A = cuITensor(sh,shp,sv,svp)
#A = gpu(randomITensor(sh,shp,sv,svp))

#The index numbering convention for A is like this:
#    2
#    │
# 1──A──0
#    │
#    3

A[1,1,1,1] = 6.0
A[1,1,2,2] = 2.0
A[1,2,1,2] = sqrt(2)*2
A[1,2,2,1] = sqrt(2)*2
A[2,1,1,2] = sqrt(2)*2
A[2,1,2,1] = sqrt(2)*2
A[2,2,1,1] = 2.0
A[2,2,2,2] = 2.0
for i in range(1,5)
    A,sh,sv = trg(A,sh,sv,chi)
    @show maxdim(A)
end
@show maxdim(A)
@time trg(A,sh,sv,chi)

For the assign value operation A[1,1,1,1] = 6.0 to the cuITensor.
The no-QN ITensor will report:

LoadError: Scalar indexing is disallowed.

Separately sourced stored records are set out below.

(* ===== verification/StmtSpec.v ===== *)
(** Prepared statements keep their shape: what COM_STMT_EXECUTE runs is one
    statement, whose tokens are those of the prepared text with each marker
    replaced by one literal token. *)
From stdpp Require Import base list gmap strings.
From Stdlib Require Import ZArith Lia.
From S2P Require Import Prelude Machine Utf8 Types DateTime TableDef WalCodec Catalog BTree Literal Lexer Float Session Print PrintLex Packet Stmt.

(** * The prepared text as tokens and holes *)

Inductive Slot := Tok (t : Token) | Hole.

Definition is_sym (t : Token) : bool := match t with TSym _ => true | _ => false end.

(** What may follow a marker: the end, or a character that ends every literal. *)
Definition ends_literal (r : list Z) : bool :=
  match r with
  | [] => true
  | x :: _ => negb (ident_char x || (x =? DOT) || (x =? QUOTE) || (x =? chr "=") || (x =? chr ">") || (x =? QMARK))
  end.

(** The tokens of a text in which each marker stands by itself: behind white
    space or a symbol, and before something that ends a literal.  Comments and
    [;] are left out: the splitter does not know the first. *)
Fixpoint template_go (fuel : nat) (cs : list Z) : option (list Slot) :=
  match fuel with
  | O => None
  | S fuel =>
    match cs with
    | [] => Some []
    | c :: r =>
      if is_whitespace c then template_go fuel r
      else if c =? QMARK then if ends_literal r then cons Hole <$> template_go fuel r else None
      else if (c =? DASH) && head_is DASH r then None
      else
        match read_token c r with
        | Ok (t, rest) =>
          if bool_decide (t = TSym SEMICOLON) || (head_is QMARK rest && negb (is_sym t)) then None
          else cons (Tok t) <$> template_go fuel rest
        | _ => None
        end
    end
  end.

Definition template (sql : bytes) : option (list Slot) := template_go (S (length (chars sql))) (chars sql).

(** The tokens of a text with the holes filled in order. *)
Fixpoint fill_slots (slots : list Slot) (toks : list Token) : list Token :=
  match slots with
  | [] => []
  | Tok t :: slots => t :: fill_slots slots toks
  | Hole :: slots => match toks with t :: toks => t :: fill_slots slots toks | [] => fill_slots slots [] end
  end.

Definition holes (slots : list Slot) : nat := length (List.filter (fun s => match s with Hole => true | _ => false end) slots).

Section spec.
Context (f64_show f64_show_17 : Z -> bytes).

(** The token of a bound value: a literal, but the bare name of an infinity or
    a NaN, whose rendering is no number. *)
Definition datum_token (d : Datum) : Token :=
  match d with
  | Null => TIdent (str "NULL")
  | Int n => TNumber (show_Z n)
  | Float v => let r := render_float f64_show f64_show_17 v in if number_ok r then TNumber r else TIdent r
  | Bool b => TIdent (if b then str "TRUE" else str "FALSE")
  | Text s => TStr s
  | DateTime v => TStr (format_datetime_micros v)
  end.

(** Text is a Rust string, and the rendering of a float is a number, [inf] or
    [NaN]: everything but [-inf], which the lexer refuses. *)
Definition bindable (d : Datum) : bool :=
  match d with
  | Text s => utf8_valid s
  | Float v =>
    let r := render_float f64_show f64_show_17 v in
    number_ok r || bool_decide (r = str "inf") || bool_decide (r = str "NaN")
  | _ => true
  end.

End spec.

(** * The scan, one character at a time *)

Definition step (st : Scan) (c : Z) (dash : bool) : Scan :=
  match st with
  | Code => if is_quote c then InQuote c else if (c =? DASH) && dash then InComment else Code
  | InQuote q => if c =? q then Code else st
  | InComment => if c =? NEWLINE then Code else st
  end.

Definition marker (st : Scan) (c : Z) : bool := match st with Code => c =? QMARK | _ => false end.

Definition scan_ok (st : Scan) : Prop := match st with InQuote q => is_quote q = true | _ => True end.

Lemma quote_cases q : is_quote q = true -> q = QUOTE \/ q = DQUOTE \/ q = BACKTICK.
Proof. unfold is_quote. rewrite !orb_true_iff, !Z.eqb_eq. tauto. Qed.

The QN ITensor will report:

LoadError: type Dense has no field blockoffsets

If I instead using the random initialization gpu(randomITensor(sh,shp,sv,svp))
The no-QN ITensor will report:

LoadError: MethodError: no method matching sqrt(::NDTensors.DenseTensor{Float64, 2, Tuple{Index{Int64}, Index{Int64}}, NDTensors.Dense{Float64, CUDA.CuArray{Float64, 1, CUDA.Mem.DeviceBuffer}}})

in factorize function

The QN ITensor will report:

LoadError: DimensionMismatch("new dimensions (2, 2, 2, 2) must be consistent with array size (8,)")

in factorize function

Another question is if I use just CPU without QN structure. When the \chi of TRG is chosen to be $\chi=80$, It will be killed without some error information. I guess it is due to the insufficient RAM. But a similar Python program on the same machine will not lead to this problem. Does ITensor do some restriction on the large bond?

Thank you very much and looking forward to your reply!